■ **AVAILABLE DATA**:
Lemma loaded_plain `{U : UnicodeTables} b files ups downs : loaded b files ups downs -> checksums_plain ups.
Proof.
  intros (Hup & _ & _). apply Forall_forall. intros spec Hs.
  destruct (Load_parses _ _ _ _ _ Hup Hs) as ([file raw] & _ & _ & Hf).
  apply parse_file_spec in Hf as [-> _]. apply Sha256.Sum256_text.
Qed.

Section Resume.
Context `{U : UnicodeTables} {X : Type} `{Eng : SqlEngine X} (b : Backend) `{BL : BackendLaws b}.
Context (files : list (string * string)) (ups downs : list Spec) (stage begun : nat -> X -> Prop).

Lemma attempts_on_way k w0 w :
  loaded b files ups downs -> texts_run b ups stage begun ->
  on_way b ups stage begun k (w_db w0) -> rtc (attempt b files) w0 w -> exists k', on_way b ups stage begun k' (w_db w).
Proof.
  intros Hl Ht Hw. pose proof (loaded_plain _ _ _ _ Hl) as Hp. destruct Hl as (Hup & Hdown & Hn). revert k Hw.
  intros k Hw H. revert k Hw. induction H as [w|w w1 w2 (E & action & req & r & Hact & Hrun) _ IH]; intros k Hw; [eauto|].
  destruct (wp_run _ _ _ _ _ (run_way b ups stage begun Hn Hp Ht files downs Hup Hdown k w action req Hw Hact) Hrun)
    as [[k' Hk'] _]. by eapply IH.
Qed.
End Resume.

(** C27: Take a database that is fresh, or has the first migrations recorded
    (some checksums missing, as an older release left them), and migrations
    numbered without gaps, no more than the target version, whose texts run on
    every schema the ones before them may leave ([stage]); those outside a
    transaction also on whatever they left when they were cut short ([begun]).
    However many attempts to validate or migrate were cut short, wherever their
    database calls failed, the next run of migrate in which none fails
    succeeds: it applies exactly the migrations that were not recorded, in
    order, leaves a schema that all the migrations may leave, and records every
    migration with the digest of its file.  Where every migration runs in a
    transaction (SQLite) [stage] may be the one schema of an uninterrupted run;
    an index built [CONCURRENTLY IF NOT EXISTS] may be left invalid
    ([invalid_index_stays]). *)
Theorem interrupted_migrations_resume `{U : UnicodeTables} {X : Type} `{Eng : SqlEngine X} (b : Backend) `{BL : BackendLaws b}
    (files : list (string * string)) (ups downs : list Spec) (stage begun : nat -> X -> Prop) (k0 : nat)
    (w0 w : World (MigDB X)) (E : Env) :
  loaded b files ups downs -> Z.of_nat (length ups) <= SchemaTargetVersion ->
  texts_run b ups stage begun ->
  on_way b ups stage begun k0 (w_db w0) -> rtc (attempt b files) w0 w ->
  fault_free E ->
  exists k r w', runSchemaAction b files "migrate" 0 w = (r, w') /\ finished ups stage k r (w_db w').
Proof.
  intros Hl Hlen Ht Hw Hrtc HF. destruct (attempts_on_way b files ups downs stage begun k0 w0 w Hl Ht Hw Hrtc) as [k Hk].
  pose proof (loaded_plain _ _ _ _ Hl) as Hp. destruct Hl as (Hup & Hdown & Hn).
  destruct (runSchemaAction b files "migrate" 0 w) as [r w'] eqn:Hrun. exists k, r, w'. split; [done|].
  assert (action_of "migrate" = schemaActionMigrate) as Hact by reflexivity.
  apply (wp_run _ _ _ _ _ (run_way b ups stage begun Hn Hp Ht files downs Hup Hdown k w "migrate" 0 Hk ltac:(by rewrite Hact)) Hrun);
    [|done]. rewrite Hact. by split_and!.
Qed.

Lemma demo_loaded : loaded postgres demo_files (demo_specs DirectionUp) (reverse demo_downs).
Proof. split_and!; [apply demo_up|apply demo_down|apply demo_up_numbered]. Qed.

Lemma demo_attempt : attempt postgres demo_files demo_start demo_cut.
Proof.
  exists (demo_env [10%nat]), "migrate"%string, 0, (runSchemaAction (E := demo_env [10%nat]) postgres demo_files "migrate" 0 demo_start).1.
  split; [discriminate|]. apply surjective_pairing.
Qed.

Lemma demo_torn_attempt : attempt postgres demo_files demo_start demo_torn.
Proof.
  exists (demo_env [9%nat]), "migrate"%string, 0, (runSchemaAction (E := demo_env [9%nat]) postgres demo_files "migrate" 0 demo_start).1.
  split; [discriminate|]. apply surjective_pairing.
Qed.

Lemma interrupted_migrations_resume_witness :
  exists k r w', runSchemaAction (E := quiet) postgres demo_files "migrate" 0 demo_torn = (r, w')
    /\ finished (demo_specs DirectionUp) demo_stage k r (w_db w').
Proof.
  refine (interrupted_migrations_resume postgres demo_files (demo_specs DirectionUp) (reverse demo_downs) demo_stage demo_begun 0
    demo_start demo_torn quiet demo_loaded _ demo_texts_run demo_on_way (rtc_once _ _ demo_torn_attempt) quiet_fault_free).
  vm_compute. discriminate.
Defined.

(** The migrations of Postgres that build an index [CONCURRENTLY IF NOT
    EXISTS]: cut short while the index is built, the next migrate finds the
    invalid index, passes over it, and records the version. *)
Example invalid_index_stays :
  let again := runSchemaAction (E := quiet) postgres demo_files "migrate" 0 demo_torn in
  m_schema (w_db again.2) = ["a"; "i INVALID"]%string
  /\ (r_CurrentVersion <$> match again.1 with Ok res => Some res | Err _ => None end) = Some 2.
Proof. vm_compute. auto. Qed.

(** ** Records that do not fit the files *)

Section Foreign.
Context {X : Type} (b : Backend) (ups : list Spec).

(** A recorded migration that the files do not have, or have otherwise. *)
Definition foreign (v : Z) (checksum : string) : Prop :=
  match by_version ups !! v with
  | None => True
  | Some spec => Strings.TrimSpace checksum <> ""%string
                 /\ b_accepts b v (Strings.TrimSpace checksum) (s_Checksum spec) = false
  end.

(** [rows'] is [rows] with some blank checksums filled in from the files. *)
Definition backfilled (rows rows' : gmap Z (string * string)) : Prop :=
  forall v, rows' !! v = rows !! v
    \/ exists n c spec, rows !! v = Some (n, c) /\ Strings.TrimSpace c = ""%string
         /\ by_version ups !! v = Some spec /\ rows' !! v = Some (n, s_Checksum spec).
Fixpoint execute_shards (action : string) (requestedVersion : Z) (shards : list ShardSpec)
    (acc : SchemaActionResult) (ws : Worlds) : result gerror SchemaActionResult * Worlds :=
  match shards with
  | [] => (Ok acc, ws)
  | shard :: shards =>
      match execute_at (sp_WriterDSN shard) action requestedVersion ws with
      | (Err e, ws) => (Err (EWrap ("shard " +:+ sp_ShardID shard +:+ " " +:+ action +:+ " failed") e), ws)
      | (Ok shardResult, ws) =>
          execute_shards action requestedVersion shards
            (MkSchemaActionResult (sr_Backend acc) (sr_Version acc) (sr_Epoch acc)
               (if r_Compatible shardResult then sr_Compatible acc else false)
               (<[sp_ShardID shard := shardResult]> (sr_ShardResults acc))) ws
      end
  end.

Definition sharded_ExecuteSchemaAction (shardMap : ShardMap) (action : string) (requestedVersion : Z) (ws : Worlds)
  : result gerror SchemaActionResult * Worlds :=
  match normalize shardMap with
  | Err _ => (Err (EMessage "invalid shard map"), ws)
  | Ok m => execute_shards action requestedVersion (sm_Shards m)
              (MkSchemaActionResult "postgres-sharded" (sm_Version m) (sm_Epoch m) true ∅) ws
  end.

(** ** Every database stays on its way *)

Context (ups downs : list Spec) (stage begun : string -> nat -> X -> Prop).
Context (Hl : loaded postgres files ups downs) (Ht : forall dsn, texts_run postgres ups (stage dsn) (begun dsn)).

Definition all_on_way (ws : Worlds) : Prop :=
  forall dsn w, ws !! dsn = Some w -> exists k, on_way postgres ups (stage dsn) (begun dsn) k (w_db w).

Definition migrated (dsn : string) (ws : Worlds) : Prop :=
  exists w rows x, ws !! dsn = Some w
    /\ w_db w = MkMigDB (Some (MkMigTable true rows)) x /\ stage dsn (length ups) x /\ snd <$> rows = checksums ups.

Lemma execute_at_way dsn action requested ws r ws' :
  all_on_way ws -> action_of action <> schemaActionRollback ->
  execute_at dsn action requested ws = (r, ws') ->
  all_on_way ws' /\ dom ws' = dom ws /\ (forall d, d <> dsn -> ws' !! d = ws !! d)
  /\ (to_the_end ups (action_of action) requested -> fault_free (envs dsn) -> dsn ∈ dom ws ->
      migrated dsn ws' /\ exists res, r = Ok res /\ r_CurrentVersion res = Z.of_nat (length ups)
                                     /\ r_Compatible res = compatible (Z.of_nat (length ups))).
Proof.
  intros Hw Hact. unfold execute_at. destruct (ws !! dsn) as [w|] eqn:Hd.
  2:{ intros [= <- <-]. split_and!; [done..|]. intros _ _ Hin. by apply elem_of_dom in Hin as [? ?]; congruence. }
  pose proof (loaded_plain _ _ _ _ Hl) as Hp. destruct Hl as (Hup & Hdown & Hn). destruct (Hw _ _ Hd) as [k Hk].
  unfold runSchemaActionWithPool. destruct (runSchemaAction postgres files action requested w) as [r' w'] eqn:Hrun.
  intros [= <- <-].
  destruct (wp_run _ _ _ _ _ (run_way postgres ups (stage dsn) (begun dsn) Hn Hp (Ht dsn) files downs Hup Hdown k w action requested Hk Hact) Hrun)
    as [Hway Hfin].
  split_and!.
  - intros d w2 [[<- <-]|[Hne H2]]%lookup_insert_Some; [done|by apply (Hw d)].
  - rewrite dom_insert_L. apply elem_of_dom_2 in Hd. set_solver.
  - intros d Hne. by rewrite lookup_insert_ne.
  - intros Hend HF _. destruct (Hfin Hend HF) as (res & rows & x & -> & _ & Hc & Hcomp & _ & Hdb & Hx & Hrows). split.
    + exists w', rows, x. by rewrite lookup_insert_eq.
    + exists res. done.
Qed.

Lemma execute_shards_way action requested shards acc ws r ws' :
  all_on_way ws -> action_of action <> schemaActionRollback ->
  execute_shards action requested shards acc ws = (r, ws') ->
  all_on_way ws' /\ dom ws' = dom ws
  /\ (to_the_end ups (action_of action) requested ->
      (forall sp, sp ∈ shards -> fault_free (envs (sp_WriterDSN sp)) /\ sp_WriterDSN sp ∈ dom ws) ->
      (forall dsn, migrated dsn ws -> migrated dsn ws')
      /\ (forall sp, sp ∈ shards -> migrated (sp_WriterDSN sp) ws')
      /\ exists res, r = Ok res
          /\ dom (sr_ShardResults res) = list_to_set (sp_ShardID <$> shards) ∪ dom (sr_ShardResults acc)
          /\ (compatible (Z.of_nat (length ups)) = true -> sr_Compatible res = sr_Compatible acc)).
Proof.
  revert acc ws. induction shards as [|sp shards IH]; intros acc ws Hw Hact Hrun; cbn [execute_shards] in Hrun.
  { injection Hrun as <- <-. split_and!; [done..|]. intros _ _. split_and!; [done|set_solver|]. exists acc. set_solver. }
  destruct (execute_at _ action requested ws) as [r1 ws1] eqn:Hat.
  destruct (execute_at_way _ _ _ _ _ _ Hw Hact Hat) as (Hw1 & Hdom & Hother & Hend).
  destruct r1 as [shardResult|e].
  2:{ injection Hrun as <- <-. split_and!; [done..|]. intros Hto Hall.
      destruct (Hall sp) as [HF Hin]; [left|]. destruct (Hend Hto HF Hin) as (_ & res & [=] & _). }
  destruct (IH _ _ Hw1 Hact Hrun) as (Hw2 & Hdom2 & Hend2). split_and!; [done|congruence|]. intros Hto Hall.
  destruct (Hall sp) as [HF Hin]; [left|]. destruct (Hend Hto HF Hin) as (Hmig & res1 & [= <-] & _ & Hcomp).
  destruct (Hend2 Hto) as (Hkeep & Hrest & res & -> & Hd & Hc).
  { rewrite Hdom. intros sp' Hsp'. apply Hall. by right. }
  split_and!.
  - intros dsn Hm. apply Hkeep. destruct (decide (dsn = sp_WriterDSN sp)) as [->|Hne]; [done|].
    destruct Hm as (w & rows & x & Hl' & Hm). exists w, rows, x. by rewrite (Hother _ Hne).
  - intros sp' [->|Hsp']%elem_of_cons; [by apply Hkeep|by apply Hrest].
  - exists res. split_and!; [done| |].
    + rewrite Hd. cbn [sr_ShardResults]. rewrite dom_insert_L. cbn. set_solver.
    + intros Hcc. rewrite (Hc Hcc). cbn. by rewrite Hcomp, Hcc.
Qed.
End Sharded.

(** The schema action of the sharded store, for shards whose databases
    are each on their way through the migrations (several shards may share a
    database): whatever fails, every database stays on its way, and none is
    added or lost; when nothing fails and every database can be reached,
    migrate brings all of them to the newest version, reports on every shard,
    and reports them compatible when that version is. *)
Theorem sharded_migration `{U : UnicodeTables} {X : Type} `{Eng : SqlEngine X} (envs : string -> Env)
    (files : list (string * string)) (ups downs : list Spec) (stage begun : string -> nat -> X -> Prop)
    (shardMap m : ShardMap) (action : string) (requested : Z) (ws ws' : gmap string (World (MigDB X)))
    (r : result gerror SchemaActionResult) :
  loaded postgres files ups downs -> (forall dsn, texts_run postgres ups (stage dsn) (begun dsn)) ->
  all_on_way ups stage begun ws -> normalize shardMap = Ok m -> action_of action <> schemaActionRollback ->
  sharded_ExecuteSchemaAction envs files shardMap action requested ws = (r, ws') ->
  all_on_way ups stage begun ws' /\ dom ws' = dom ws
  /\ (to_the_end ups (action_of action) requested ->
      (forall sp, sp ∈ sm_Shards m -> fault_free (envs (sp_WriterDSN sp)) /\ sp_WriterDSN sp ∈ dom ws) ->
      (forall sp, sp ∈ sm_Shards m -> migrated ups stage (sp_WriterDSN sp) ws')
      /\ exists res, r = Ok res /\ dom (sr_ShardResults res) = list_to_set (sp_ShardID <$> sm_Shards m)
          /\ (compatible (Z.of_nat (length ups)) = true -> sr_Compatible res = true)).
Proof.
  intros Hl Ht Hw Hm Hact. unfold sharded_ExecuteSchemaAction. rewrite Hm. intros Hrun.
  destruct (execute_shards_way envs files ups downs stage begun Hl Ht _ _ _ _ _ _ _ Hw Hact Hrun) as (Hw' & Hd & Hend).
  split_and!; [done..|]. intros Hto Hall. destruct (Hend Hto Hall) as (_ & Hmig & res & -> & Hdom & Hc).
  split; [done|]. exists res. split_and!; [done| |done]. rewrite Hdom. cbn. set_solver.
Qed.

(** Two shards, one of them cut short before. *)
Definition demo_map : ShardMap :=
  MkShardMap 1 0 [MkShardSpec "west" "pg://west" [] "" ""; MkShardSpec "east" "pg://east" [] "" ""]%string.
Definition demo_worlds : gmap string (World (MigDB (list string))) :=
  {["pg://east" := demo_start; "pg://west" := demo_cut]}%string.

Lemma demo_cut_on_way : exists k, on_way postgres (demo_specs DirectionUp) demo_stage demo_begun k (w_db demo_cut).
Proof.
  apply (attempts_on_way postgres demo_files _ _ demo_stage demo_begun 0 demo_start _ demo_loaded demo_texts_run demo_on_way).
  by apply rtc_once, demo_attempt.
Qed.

■ **WORK TO COMPLETE**:
Please give an exact restatement of only the lines from the beginning of the material above to the line with "every schema the", inclusive.

■ **PROBLEM SOLUTION**:
Lemma loaded_plain `{U : UnicodeTables} b files ups downs : loaded b files ups downs -> checksums_plain ups.
Proof.
  intros (Hup & _ & _). apply Forall_forall. intros spec Hs.
  destruct (Load_parses _ _ _ _ _ Hup Hs) as ([file raw] & _ & _ & Hf).
  apply parse_file_spec in Hf as [-> _]. apply Sha256.Sum256_text.
Qed.

Section Resume.
Context `{U : UnicodeTables} {X : Type} `{Eng : SqlEngine X} (b : Backend) `{BL : BackendLaws b}.
Context (files : list (string * string)) (ups downs : list Spec) (stage begun : nat -> X -> Prop).

Lemma attempts_on_way k w0 w :
  loaded b files ups downs -> texts_run b ups stage begun ->
  on_way b ups stage begun k (w_db w0) -> rtc (attempt b files) w0 w -> exists k', on_way b ups stage begun k' (w_db w).
Proof.
  intros Hl Ht Hw. pose proof (loaded_plain _ _ _ _ Hl) as Hp. destruct Hl as (Hup & Hdown & Hn). revert k Hw.
  intros k Hw H. revert k Hw. induction H as [w|w w1 w2 (E & action & req & r & Hact & Hrun) _ IH]; intros k Hw; [eauto|].
  destruct (wp_run _ _ _ _ _ (run_way b ups stage begun Hn Hp Ht files downs Hup Hdown k w action req Hw Hact) Hrun)
    as [[k' Hk'] _]. by eapply IH.
Qed.
End Resume.

(** C27: Take a database that is fresh, or has the first migrations recorded
    (some checksums missing, as an older release left them), and migrations
    numbered without gaps, no more than the target version, whose texts run on
    every schema the ones before them may leave ([stage]); those outside a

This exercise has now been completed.